[Systers-dev] Fwd: cookies and sessions
Sarah Mei
sarahmei at gmail.com
Fri Jul 3 14:24:43 PDT 2009
Sorry for the late reply - I'm catching up on email.
> On Mon, Jun 15, 2009 at 3:15 AM, Robin Jeffries <robin at jeffries.org> wrote:
>> - I'm not sure which is more doable for the set of applications we want
>> to yoke to the systers login -- adding the step of checking for a cookie or
>> adding openid/openldap.
In general, adding Mailman-cookie-handling would require more custom
code than OpenID-based login. Most modern webapps have a module
available for OpenID, but there aren't generally modules for
interpreting Mailman cookies.
On Sun, Jun 14, 2009 at 11:50 PM, Malveeka Tewari<malveeka at gmail.com> wrote:
> Even OpenID would need us to change applications. To enable single sign on
> with OpenID we would need to implement OpenID relying party in the
> application.
In most apps, you'll just need to install the OpenID module and
configure it appropriately to only accept Systers OpenID. That may
require some minor code changes.
> - how do we communicate to systers how this works? It's going to be
>> very strange that you have to log in to applications sometimes and not other
>> times. And people will never associate clearing their cookies with this.
>> So we need to think about a "UI" to this that communicates both what's
>> happening and the risk without being in your face.
>
> I agree, this is a concern with OpenID as well. I hope the seniors will have
> some suggestion on this.
I think we're actually dealing with two separate issues here:
1. For each app, when a user visits, how does the app determine
whether or not they're logged in?
If we're using OpenID, Systers will use their OpenID credentials to
log in to each application the first time they visit it. That is,
single sign-on in this case does NOT mean that if they're logged in to
one app, they're logged into all the others as well. However, they'll
be able to use the same set of credentials with each app.
Note that under this scenario, each application will set its own
cookie once the Syster is successfully authenticated. So even with
OpenID, we're still setting and reading cookies - but the
cookie-reading code is part of the app, and we wouldn't have to modify
it to recognize Mailman cookies.
2. Once a user is logged in to an app, how long can they stay logged
in before it expires?
This is generally an application setting. In the wild, timeouts range
from a few minutes to never. If you say never, then whoever's on that
computer can forever access that application. I suggest setting a
relatively long timeout - say one month. Whatever you decide, it
should be consistent across the apps.
>> 1. What are the situations where someone else being able to log on as you
>> causes problems? They could unsubscribe you from systers, they could put
>> things in the wiki under your name that are embarrassing, they could upload
>> inappropriate pictures of you. On the other hand, this would also allow
>> systers to do this (e.g., slander someone else on the list) and have
>> plausible deniability.) Is the risk high enough to rule out this solution.

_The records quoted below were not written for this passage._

(** The list [patterns], in its order:
    - [(?:го\s+|г\.\s*|город\s+|городской округ\s+)([А-Яа-я\-]+)]
    - [(?:^|\s)(Волоколамск|Одинцово|Сергиев\s*Посад|Киржач|Аленино)(?:\s|$|,)]
    - [([А-Яа-я\-]+)(?:\s+(?:муниципальный округ|район|го))]
    - [(?:с\.|д\.|п\.|село|деревня|поселок)\s*([А-Яа-я\-]+)] *)
Definition patterns : list Re.pattern :=
  [ Re.Pattern
      (Re.alts [ Re.Seq (Re.lit (u "го")) (Re.Rep 1 Re.space);
                 Re.Seq (Re.lit (u "г.")) (Re.Rep 0 Re.space);
                 Re.Seq (Re.lit (u "город")) (Re.Rep 1 Re.space);
                 Re.Seq (Re.lit (u "городской округ")) (Re.Rep 1 Re.space) ])
      (Re.Rep 1 cyrillic)
      Re.Empty;
    Re.Pattern
      (Re.Alt Re.Bol (Re.Atom Re.space))
      (Re.alts [ Re.lit (u "Волоколамск");
                 Re.lit (u "Одинцово");
                 Re.seqs [Re.lit (u "Сергиев"); Re.Rep 0 Re.space;
                          Re.lit (u "Посад")];
                 Re.lit (u "Киржач");
                 Re.lit (u "Аленино") ])
      (Re.alts [Re.Atom Re.space; Re.Eol; Re.Atom (Re.ALit 44)]);
    Re.Pattern
      Re.Empty
      (Re.Rep 1 cyrillic)
      (Re.Seq (Re.Rep 1 Re.space)
              (Re.alts [ Re.lit (u "муниципальный округ");
                         Re.lit (u "район");
                         Re.lit (u "го") ]));
    Re.Pattern
      (Re.Seq (Re.alts [ Re.lit (u "с."); Re.lit (u "д."); Re.lit (u "п.");
                         Re.lit (u "село"); Re.lit (u "деревня");
                         Re.lit (u "поселок") ])
              (Re.Rep 0 Re.space))
      (Re.Rep 1 cyrillic)
      Re.Empty ].

(** [([А-Яа-я]+)\s+обл] *)
Definition region_pattern : Re.pattern :=
  Re.Pattern Re.Empty
             (Re.Rep 1 (Re.ASet [Re.CRange 1040 1071; Re.CRange 1072 1103]))
             (Re.Seq (Re.Rep 1 Re.space) (Re.lit (u "обл"))).

(** [enumerate(l)] *)
Definition enumerate {A} (l : list A) : list (nat * A) :=
  combine (seq 0 (List.length l)) l.

(** The body of the loop over [CITY_CORRECTIONS.items()]. *)
Definition correction_step (address : pystr) (locations : locations_t)
    (item : pystr * pystr) : locations_t :=
  let (abbr, full_city) := item in
  match Re.search (abbr_pattern abbr) (lower address) false with
  | Some _ => dict_set full_city 3 locations
  | None => locations
  end.

(** The body of the loop over [enumerate(patterns)]. *)
Definition pattern_step (address : pystr) (locations : locations_t)
    (item : nat * Re.pattern) : locations_t :=
  let (i, pattern) := item in
  match Re.search pattern address true with
  | Some group1 =>
    let city := strip group1 in
    if negb (str_eqb (lower city) (u "дмитров")) then
      let priority := (3 - Z.of_nat i)%Z in
      match dict_get city locations with
      | None => dict_set city priority locations
      | Some p =>
        if (p <? priority)%Z then dict_set city priority locations
        else locations
      end
    else locations
  | None => locations
  end.

(** The region of a line, which nothing reads afterwards. *)
Definition region_of (address : pystr) : pystr :=
  match Re.search region_pattern address false with
  | Some group1 => group1
  | None => u "Московская"
  end.

(** The body of the loop over the lines of the address. *)
Definition address_step (locations : locations_t) (address : pystr)
  : locations_t :=
  let address := strip address in
  match address with
  | [] => locations
  | _ :: _ =>
    let locations :=
      fold_left (correction_step address) CITY_CORRECTIONS locations in
    let locations :=
      fold_left (pattern_step address) (enumerate patterns) locations in
    let region := region_of address in
    locations
  end.

(** The place of [x] in a list sorted by descending priority: before the
    first entry whose priority is not greater. *)
Fixpoint insert_desc (x : pystr * Z) (l : locations_t) : locations_t :=
  match l with
  | [] => [x]
  | y :: l' =>
    if (snd x <? snd y)%Z then y :: insert_desc x l' else x :: l
  end.

(** [sorted(items, key=lambda x: x[1], reverse=True)]: a stable sort, so
    entries of equal priority keep the order of the dictionary. *)
Definition sorted_desc (l : locations_t) : locations_t :=
  fold_right insert_desc [] l.

(** What the sort establishes: the priorities never increase along the
    list. *)
Definition desc (l : locations_t) : Prop :=
  StronglySorted (fun a b : pystr * Z => (snd b <= snd a)%Z) l.

(** The lines of the address: the text without the double quotes at its
    two ends (code point 34), split at the newlines (code point 10). *)
Definition address_lines (address_text : pystr) : list pystr :=
  split [10%N] (strip_chars [34%N] address_text).

(** The dictionary [locations] when the loop over the lines is over. *)
Definition locations_of (address_text : pystr) : locations_t :=
  fold_left address_step (address_lines address_text) [].

Definition _parse_addresses (address_text : pystr) : list pystr :=
  map fst (sorted_desc (locations_of address_text)).

(** [locations[:3]] *)
Definition top3 (locations : list pystr) : list pystr := firstn 3 locations.

Definition unknown_route : list pystr := [u "Дмитров"; u "Неизвестный пункт"].

Definition _extract_route (address_text : cell) (row_index : index)
  : M (list pystr) :=
  if isna address_text || negb (truthy address_text) then
    warn_row row_index (u "адрес не указан") ;;;
    ret unknown_route
  else
    let locations := _parse_addresses (str address_text) in
    match locations with
    | [] =>
      warn_row row_index (u "не удалось извлечь маршрут") ;;;
      ret unknown_route
    | _ :: _ =>
      let route := [u "Дмитров"] in
      let route := route ++ top3 locations in
      ret route
    end.

(** *** The amount parser *)

(** [str(amount_str).replace(',', '.').replace(' ', '')] *)
Definition clean_amount (amount_str : cell) : pystr :=
  replace_char 32 [] (replace_char 44 (u ".") (str amount_str)).

Definition _parse_amount (amount_str : cell) (row_index : index)
  : M Dec.Decimal :=
  if isna amount_str then
    warn_row row_index (u "сумма не указана") ;;;
    ret Dec.zero_00
  else
    try_except
      match Dec.of_str (clean_amount amount_str) with
      | Some d => ret d
      | None => raise (Exception (Dec.error_text (clean_amount amount_str)))
      end
      (fun e =>
         warn_row row_index
           (u "не удалось преобразовать сумму: " ++ str_exn e) ;;;
         ret Dec.zero_00).

(** *** Rows, the table, the file *)

Definition _process_row (env : Env) (cols : list label) (row : list cell)
    (index : index) : M (option TransportService) :=
  date <- _parse_date env (row_get cols row (u "Дата")) index ;;
  match date with
  | None => ret None
  | Some date =>
    driver_name <- _extract_driver_name (row_get cols row (u "Водитель")) index ;;
    car_number <- _extract_car_number (row_get cols row (u "Авто")) index ;;
    route <- _extract_route (row_get cols row (u "Адрес выгрузки")) index ;;
    amount <- _parse_amount (row_get cols row (u "Сумма за рейсы")) index ;;
    ret (Some (new_TransportService date driver_name car_number route
                                    amount amount))
  end.

(** The loop of [_process_data] over [df.iterrows()], [services] being the
    list built so far. *)
Fixpoint process_rows (env : Env) (cols : list label)
    (rs : list (index * list cell)) (services : list TransportService)
  : M (list TransportService) :=
  match rs with
  | [] => ret services
  | (index, row) :: rs' =>
    services' <-
      try_except
        (service <- _process_row env cols row index ;;
         match service with
         | Some service => ret (services ++ [service])
         | None => ret services
         end)
        (fun e =>
           n <- row_number index ;;
           warn (u "Ошибка в строке " ++ n ++ u ": " ++ str_exn e) ;;;
           ret services) ;;
    process_rows env cols rs' services'
  end.

Definition _process_data (env : Env) (df : DataFrame)
  : M (list TransportService) :=
  process_rows env (columns df) (rows df) [].
(** The goroutines, run in their order, are the writes one after the
    other; each counts the wait group down, and the channel gets the
    errors in that order. *)
Lemma run_goroutines_write_each (targets : list string) (wg : nat)
    (errCh : list error) s :
  run_goroutines targets wg errCh s
  = (Ok (wg - length targets, errCh ++ omap snd (fst (write_each targets s))),
     snd (write_each targets s)).
Proof.
  revert wg errCh s. induction targets as [|fPath rest IH]; intros wg errCh s.
  - simpl. unfold mret, ST_ret, ret. by rewrite Nat.sub_0_r, app_nil_r.
  - rewrite write_each_cons. cbn [fst snd length].
    assert (run_goroutines (fPath :: rest) wg errCh s
            = run_goroutines rest (pred wg)
                (match fst (writeToFile fPath s) with
                 | Fail err => errCh ++ [err]
                 | Ok _ => errCh
                 end) (snd (writeToFile fPath s))) as ->.
    { simpl. unfold writeToFileAsync. st_unfold.
      by destruct (writeToFile fPath s) as [[[]|e] s1]. }
    rewrite IH. f_equal. f_equal. f_equal.
    + lia.
    + destruct (fst (writeToFile fPath s)) as [[]|e]; simpl; [done|].
      by rewrite <- app_assoc.
Qed.

(** [writeToFiles]: the writes of the targets in the order of
    completion, then the channel drained into one error. *)
Lemma writeToFiles_eq s :
  let targets := omap (λ i, paths (self s) !! i)
                   (completion_order (length (paths (self s)))
                      (os.sched (world s))) in
  writeToFiles s
  = (match drained None (omap snd (fst (write_each targets s))) with
     | Some e => Fail e
     | None => Ok tt
     end, snd (write_each targets s)).
Proof.
  intros targets. unfold writeToFiles. st_unfold. fold targets.
  rewrite run_goroutines_write_each. simpl. unfold drained.
  by destruct (fold_left _ _ _).
Qed.
(** * Tooltip (components/tooltip/index.tsx): a shallow embedding

    The component is a pure function of its props, the configuration
    context and the state kept by the [useMergedState] hook, plus two event
    handlers ([onOpenChange], [onPopupAlign]).  The embedding follows the
    source function by function:

    - JavaScript values are the inductive [jsval]; numbers are abstracted to
      integers plus [NaN];
    - a props key that the source tests with [in] is an [option jsval]
      ([None]: key absent, [Some VUndefined]: key present and undefined);
      keys that are only read are a [jsval] ([VUndefined] when absent);
    - style objects are finite maps from property name to value;
    - user callbacks are opaque functions with an identity; invoking one
      appends the pair (function, argument) to the instance's call log.

    The development-time deprecation warnings and the props that pass
    through untouched (motion, delays, ref) have no part in the properties
    below and are left out. *)

From Stdlib Require Import ZArith String List Bool DecimalString.
From stdpp Require Import gmap strings list fin_maps.

Set Warnings "-register-all".
Local Open Scope string_scope.
Local Open Scope Z_scope.

(** ** JavaScript values *)

(** Identity of an opaque function value (callback, render function). *)
Definition fn := nat.

Inductive jsval : Type :=
| VUndefined
| VNull
| VBool (b : bool)
| VNum (z : Z)
| VNaN
| VStr (s : string)
| VFun (f : fn)
| VArr (xs : list jsval)
| VObj (fields : list (string * jsval)).

(** ToBoolean: the falsy values are undefined, null, false, 0, NaN and the
    empty string. *)
Definition truthy (v : jsval) : bool :=
  match v with
  | VUndefined | VNull | VNaN => false
  | VBool b => b
  | VNum z => negb (z =? 0)
  | VStr s => negb (String.eqb s "")
  | VFun _ | VArr _ | VObj _ => true
  end.

(** [v === 0] *)
Definition is_zero (v : jsval) : bool :=
  match v with
  | VNum z => z =? 0
  | _ => false
  end.

(** [v !== undefined] *)
Definition is_defined (v : jsval) : bool :=
  match v with
  | VUndefined => false
  | _ => true
  end.

(** [a || b] *)
Definition js_or (a b : jsval) : jsval := if truthy a then a else b.

(** Reading a key of the props object: a missing key reads as undefined. *)
Definition get (o : option jsval) : jsval := default VUndefined o.

(** The template-literal rendering of a number. *)
Definition string_of_Z (z : Z) : string := NilZero.string_of_int (Z.to_int z).

(** ** The [classnames] package

    [classNames(...args)] collects class entries and joins them with a
    space: a truthy string or number is an entry, an array contributes the
    joined result of its elements when that is not empty, an object
    contributes its keys whose value is truthy, in key order. *)
Fixpoint classEntries (arg : jsval) : list string :=
  match arg with
  | VStr s => if String.eqb s "" then [] else [s]
  | VNum z => if z =? 0 then [] else [string_of_Z z]
  | VArr xs =>
      let inner := String.concat " " (List.flat_map classEntries xs) in
      if String.eqb inner "" then [] else [inner]
  | VObj fields => List.map fst (List.filter (fun kv => truthy (snd kv)) fields)
  | _ => []
  end.

Definition classNames (args : list jsval) : string :=
  String.concat " " (List.flat_map classEntries args).

(** Writing [{ ..., [k]: v }] in an object literal: a key written twice keeps
    its first position and takes the last value. *)
Fixpoint obj_set (k : string) (v : jsval) (fields : list (string * jsval))
  : list (string * jsval) :=
  match fields with
  | [] => [(k, v)]
  | (k', v') :: rest =>
      if String.eqb k k' then (k', v) :: rest else (k', v') :: obj_set k v rest
  end.

(** ** React nodes and elements *)

Inductive elementType : Type :=
| HostTag (tag : string)
| Fragment
| Component (ANT_BUTTON ANT_SWITCH ANT_RADIO : jsval).

Module Elem.
(** The props of a child element that the tooltip reads or writes. *)
Record props : Type := {
  disabled : jsval;
  loading : jsval;
  block : jsval;
  style : option (gmap string jsval);
  className : jsval;
}.

Definition none : props :=
  {| disabled := VUndefined; loading := VUndefined; block := VUndefined;
     style := None; className := VUndefined |}.
End Elem.

Inductive node : Type :=
| Value (v : jsval)
| Element (type : elementType) (props : Elem.props) (children : node).
(** * cb_api_client: the request/response pipeline of the Cleverbridge client

    A shallow embedding of the Go package [client] (the three client
    variants [CleverbridgeClient], [BaseClient] and [APIClient], the
    [Logger], and the record types they exchange) together with the parts
    of the Go standard library the package calls: [encoding/base64],
    [net/url] query encoding, [net/http] headers, [fmt] verbs [%s], [%d]
    and [%v], and [encoding/json] decoding.

    Go strings and byte slices are Rocq strings (sequences of 8-bit
    characters); Go maps are [gmap]s; effects (console and file output, the
    network) are threaded through an explicit [World]. *)

From Stdlib Require Import ZArith Ascii String List Lia Bool.
From Stdlib Require Import DecimalString.
From Stdlib Require Import SpecFloat.
From stdpp Require Import gmap strings list sorting.

Set Warnings "-register-all".

Local Open Scope Z_scope.

(** ** Bytes *)

Definition byte_val (a : ascii) : Z := Z.of_N (N_of_ascii a).
Definition byte_chr (z : Z) : ascii := ascii_of_N (Z.to_N z).

Definition dquote : ascii := "034"%char.
Definition backslash : ascii := "092"%char.

Definition in_range (lo hi : ascii) (c : ascii) : bool :=
  (byte_val lo <=? byte_val c) && (byte_val c <=? byte_val hi).

Definition is_digit (c : ascii) : bool := in_range "0" "9" c.
Definition is_upper (c : ascii) : bool := in_range "A" "Z" c.
Definition is_lower (c : ascii) : bool := in_range "a" "z" c.
Definition is_alnum (c : ascii) : bool := is_digit c || is_upper c || is_lower c.

Definition to_lower (c : ascii) : ascii :=
  if is_upper c then byte_chr (byte_val c + 32) else c.
Definition to_upper (c : ascii) : ascii :=
  if is_lower c then byte_chr (byte_val c - 32) else c.

Fixpoint string_forallb (p : ascii -> bool) (s : string) : bool :=
  match s with
  | EmptyString => true
  | String c r => p c && string_forallb p r
  end.

Fixpoint string_map (f : ascii -> ascii) (s : string) : string :=
  match s with
  | EmptyString => EmptyString
  | String c r => String (f c) (string_map f r)
  end.

(** The value of a run of decimal digits, continuing from [acc]. *)
Fixpoint digits_val (acc : Z) (s : list ascii) : Z :=
  match s with
  | [] => acc
  | c :: r => digits_val (acc * 10 + (byte_val c - 48)) r
  end.

(** The leading decimal digits of a text, and what follows them. *)
Fixpoint span_digits (s : list ascii) : list ascii * list ascii :=
  match s with
  | c :: r =>
      if is_digit c then
        let '(d, rest) := span_digits r in (c :: d, rest)
      else ([], s)
  | [] => ([], [])
  end.

(** [nth_char tbl i] is [tbl[i]] for an index inside the table. *)
Definition nth_char (tbl : string) (i : Z) : ascii :=
  match String.get (Z.to_nat i) tbl with
  | Some c => c
  | None => "000"%char
  end.

(** [strings.Contains(s, sub)]. *)
Definition Contains (s sub : string) : Prop :=
  exists pre post, s = pre +:+ sub +:+ post.

(** ** fmt: the verbs the package uses *)

(** [%d] of an [int]. *)
Definition fmt_d (n : Z) : string := NilZero.string_of_int (Z.to_int n).

(** ** encoding/base64: [StdEncoding.EncodeToString] *)

Module base64.

Definition encodeStd : string :=
  "ABCDEFGHIJKLMNOPQRSTUVWXYZabcdefghijklmnopqrstuvwxyz0123456789+/".

Definition StdPadding : ascii := "=".

Definition enc (v : Z) : ascii := nth_char encodeStd (Z.land v 63).

(** Three source bytes become four characters; a final group of one or
    two bytes is padded to four characters with [=]. *)
Fixpoint Encode (src : list Z) : string :=
  match src with
  | a :: b :: c :: rest =>
      let val := Z.lor (Z.lor (Z.shiftl a 16) (Z.shiftl b 8)) c in
      String (enc (Z.shiftr val 18)) (String (enc (Z.shiftr val 12))
        (String (enc (Z.shiftr val 6)) (String (enc val) (Encode rest))))
  | [a; b] =>
      let val := Z.lor (Z.shiftl a 16) (Z.shiftl b 8) in
      String (enc (Z.shiftr val 18)) (String (enc (Z.shiftr val 12))
        (String (enc (Z.shiftr val 6)) (String StdPadding EmptyString)))
  | [a] =>
      let val := Z.shiftl a 16 in
      String (enc (Z.shiftr val 18)) (String (enc (Z.shiftr val 12))
        (String StdPadding (String StdPadding EmptyString)))
  | [] => EmptyString
  end.

Definition EncodeToString (src : string) : string :=
  Encode (map byte_val (list_ascii_of_string src)).

End base64.

(** ** net/url: query escaping and [Values] *)

Module url.

Definition upperhex : string := "0123456789ABCDEF".

(** [shouldEscape(c, encodeQueryComponent)]: only the unreserved
    characters of RFC 3986 pass unescaped. *)
Definition shouldEscape (c : ascii) : bool :=
  negb (is_alnum c
        || Ascii.eqb c "-" || Ascii.eqb c "_" || Ascii.eqb c "."
        || Ascii.eqb c "~").

Definition escape_byte (c : ascii) : string :=
  if Ascii.eqb c " " then "+"
  else if shouldEscape c then
    String "%" (String (nth_char upperhex (Z.shiftr (byte_val c) 4))
               (String (nth_char upperhex (Z.land (byte_val c) 15)) EmptyString))
  else String c EmptyString.

Fixpoint QueryEscape (s : string) : string :=
  match s with
  | EmptyString => EmptyString
  | String c r => escape_byte c +:+ QueryEscape r
  end.

(** [type Values map[string][]string]. *)
Abbreviation Values := (gmap string (list string)).

(** [v.Add(key, value)]: [v[key] = append(v[key], value)]. *)
Definition Add (v : Values) (key value : string) : Values :=
  <[key := default [] (v !! key) ++ [value]]> v.

(** Insertion of a key into a list of keys sorted by byte order
    ([slices.Sort] on strings). *)
Fixpoint insert_sorted (k : string) (l : list string) : list string :=
  match l with
  | [] => [k]
  | k' :: r => if String.leb k k' then k :: l else k' :: insert_sorted k r
  end.

Definition sort_keys (l : list string) : list string :=
  foldr insert_sorted [] l.

(** The [key=value] pairs of one key, each prefixed by [&] unless the
    buffer is still empty. *)
Fixpoint encode_key (buf : string) (keyEscaped : string) (vs : list string)
  : string :=
  match vs with
  | [] => buf
  | v :: r =>
      let buf := if String.eqb buf "" then buf else buf +:+ "&" in
      encode_key (buf +:+ keyEscaped +:+ "=" +:+ QueryEscape v) keyEscaped r
  end.

(** [v.Encode()]: keys in sorted order. *)
Definition Encode (v : Values) : string :=
  fold_left
    (fun buf k => encode_key buf (QueryEscape k) (default [] (v !! k)))
    (sort_keys (map fst (map_to_list v))) "".

End url.
Lemma load_sheets_well (xls : ExcelFile) (names : list string)
      (reg : DataFrameRegistry.t) (acc : list string) :
  (∀ n, n ∈ acc → DataFrameRegistry.registered reg n) →
  loads_well reg (load_sheets xls names reg acc) ∧
  ∀ out, (load_sheets xls names reg acc).2 = Ok out →
         length out = length acc + length names.
Proof.
  revert reg acc. induction names as [|s names IH]; intros reg acc Hacc; simpl.
  - split; [split; [|split]; simpl; [done..|]|].
    + intros ns H n Hn. injection H as <-. by apply registered_get, Hacc.
    + intros out H. injection H as <-. lia.
  - destruct (do sh <- worksheet xls s; read_table sh) as [[df hr]|e].
    + destruct (IH (DataFrameRegistry.register reg (table_name xls s) df
                      (Some [("file_path", MStr (path xls));
                             ("sheet", MStr s); ("header_rows", MRows hr)]))
                   (acc ++ [table_name xls s]))
        as ((Hkeep & Hwf & Hret) & Hlen).
      { intros n [Hn| ->%list_elem_of_singleton]%elem_of_app;
          apply registered_register; [right; by apply Hacc|by left]. }
      split; [split; [|split]|].
      * intros n Hn. apply Hkeep, registered_register. by right.
      * intros Hw. by apply Hwf, RegistryFacts.wf_register.
      * done.
      * intros out Hout. rewrite (Hlen out Hout), length_app. simpl. lia.
    + split; [apply loads_well_raise|done].
Qed.

Lemma load_excel_well
        (reg : DataFrameRegistry.t) (xls : ExcelFile) (sheet : option string) :
  loads_well reg (load_excel reg xls sheet) ∧
  ∀ names, (load_excel reg xls sheet).2 = Ok names →
           length names = match sheet with
                          | Some _ => 1
                          | None => length (sheet_names xls)
                          end.
Proof.
  unfold load_excel.
  destruct (load_sheets_well xls
              (match sheet with Some s => [s] | None => sheet_names xls end)
              reg []) as [Hwell Hlen].
  { by intros n ?%elem_of_nil. }
  split; [done|]. intros names Hn. rewrite (Hlen names Hn).
  by destruct sheet.
Qed.
(** * E-commerce API test suite: the client helpers and the setup script

    A shallow embedding of [utils/api_helpers.py] and of [setup.py].

    Python values that travel through the helpers (JSON documents, tokens,
    payloads) are the inductive [pyval]; dictionaries with string keys are
    [gmap string pyval].  Code that can raise returns a [Result]; code that
    mutates the client, talks to the network or writes to the log threads a
    [State] through the monad [M].  The network, and the few pieces of the
    Python runtime that are not worth spelling out (the [repr] of floats and
    containers, the default headers of a fresh [requests.Session]), are
    variables of the section that uses them. *)

From Stdlib Require Import ZArith Floats Ascii.
From stdpp Require Import gmap strings list fin_maps pretty.

Local Set Warnings "-register-all".
Local Open Scope Z_scope.

(** ** Strings *)

Module PyString.

Definition ascii_lower (a : ascii) : ascii :=
  let n := Ascii.nat_of_ascii a in
  if ((65 <=? n) && (n <=? 90))%nat then Ascii.ascii_of_nat (n + 32) else a.

Definition ascii_upper (a : ascii) : ascii :=
  let n := Ascii.nat_of_ascii a in
  if ((97 <=? n) && (n <=? 122))%nat then Ascii.ascii_of_nat (n - 32) else a.

(** [str.lower] and [str.upper], on the ASCII letters that HTTP methods and
    header names are made of. *)
Fixpoint lower (s : string) : string :=
  match s with
  | EmptyString => EmptyString
  | String a r => String (ascii_lower a) (lower r)
  end.

Fixpoint upper (s : string) : string :=
  match s with
  | EmptyString => EmptyString
  | String a r => String (ascii_upper a) (upper r)
  end.

(** [s.rstrip(c)] for a one-character argument. *)
Fixpoint rstrip (c : ascii) (s : string) : string :=
  match s with
  | EmptyString => EmptyString
  | String a r =>
      match rstrip c r with
      | EmptyString => if Ascii.eqb a c then EmptyString else String a EmptyString
      | r' => String a r'
      end
  end.

(** [sub in s] on two strings: [sub] occurs somewhere in [s]. *)
Fixpoint contains (sub s : string) : bool :=
  String.prefix sub s ||
  match s with
  | EmptyString => false
  | String _ r => contains sub r
  end.

(** ['*' * n] *)
Fixpoint stars (n : nat) : string :=
  match n with
  | O => EmptyString
  | S k => String "*" (stars k)
  end.

(** [', '.join(l)] *)
Fixpoint join (sep : string) (l : list string) : string :=
  match l with
  | [] => EmptyString
  | [x] => x
  | x :: r => x +:+ sep +:+ join sep r
  end.

End PyString.

(** ** Exceptions and results *)

(** The exception classes the two files raise, catch or let through. *)
Inductive exc_class : Type :=
| JSONDecodeError
| TypeError
| KeyError
| RequestException
| ConnectionError
| RetryError
| FileNotFoundError
| IsADirectoryError
| PermissionError
| UnicodeDecodeError
| CalledProcessError
| OtherException.

Record exn : Type := Exn { exn_class : exc_class; exn_msg : string }.

(** [isinstance(e, requests.exceptions.RequestException)] *)
Definition is_RequestException (e : exn) : bool :=
  match exn_class e with
  | RequestException | ConnectionError | RetryError => true
  | _ => false
  end.

Definition is_JSONDecodeError (e : exn) : bool :=
  match exn_class e with JSONDecodeError => true | _ => false end.

Definition is_TypeError (e : exn) : bool :=
  match exn_class e with TypeError => true | _ => false end.

Definition is_FileNotFoundError (e : exn) : bool :=
  match exn_class e with FileNotFoundError => true | _ => false end.

Inductive Result (A : Type) : Type :=
| Ok (a : A)
| Raise (e : exn).
Arguments Ok {A} a.
Arguments Raise {A} e.

Definition result_bind {A B} (r : Result A) (k : A -> Result B) : Result B :=
  match r with
  | Ok a => k a
  | Raise e => Raise e
  end.

(** [try: r  except <handled>: h e]; an exception [handled] rejects goes on. *)
Definition result_except {A} (r : Result A) (handled : exn -> bool)
    (h : exn -> Result A) : Result A :=
  match r with
  | Ok a => Ok a
  | Raise e => if handled e then h e else Raise e
  end.

(** ** Python values *)

Inductive pyval : Type :=
| PNone
| PBool (b : bool)
| PInt (z : Z)
| PFloat (f : float)
| PStr (s : string)
| PList (l : list pyval)
| PDict (d : gmap string pyval).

>> My feeling is that if someone has a housemate/boyfriend/partner who is out
>> to get them, there are so many ways to do it, and this is rare enough that I
>> wouldn't do much to guard against that. After all, we can fix up the "bad
>> stuff", unsubscribe the person (interesting question, is there a check that
>> such a person is a member in the code? Could there be?) and tell the syster
>> who was embarrassed that they needed not to be so sharing with untrustworthy
>> people.
There are other scenarios - someone's laptop is stolen, someone sells
their computer without cleaning it out, someone logs in on their work
computer and then gets laid off and can't go back to their desk before
leaving...there are many situations in which, if we have eternal
cookies, unauthorized people could read Systers list email and/or
access other applications. I think requiring users to enter their
credentials once a month is a useful compromise.
>> interesting question, is there a check that
>> such a person is a member in the code? Could there be?
Well, if we're doing OpenID, presumably everyone in the database was
exported from Mailman. We could modify the OpenID acceptance code to
also make sure they are actually subscribed.
> 2. Any of your security experts aware of ways that cookies that allow one a
>> "free" login to a wikistyle app or to mailman could create deeper security
>> holes? e.g., the ability to invade our server?
It's certainly happened before, due to security holes in the apps. As
long as Mailman and the other applications are kept up-to-date, you're
probably ok.
>> BTW, for the forseeable future (till ABI becomes rich :-), I would expect
>> all our applications to be on a single server.
I certainly hope ABI becomes rich! :) If everything's going to be a
single machine, the apache config is slightly more complex, and we'll
need to keep an eye on memory usage...otherwise not a big deal.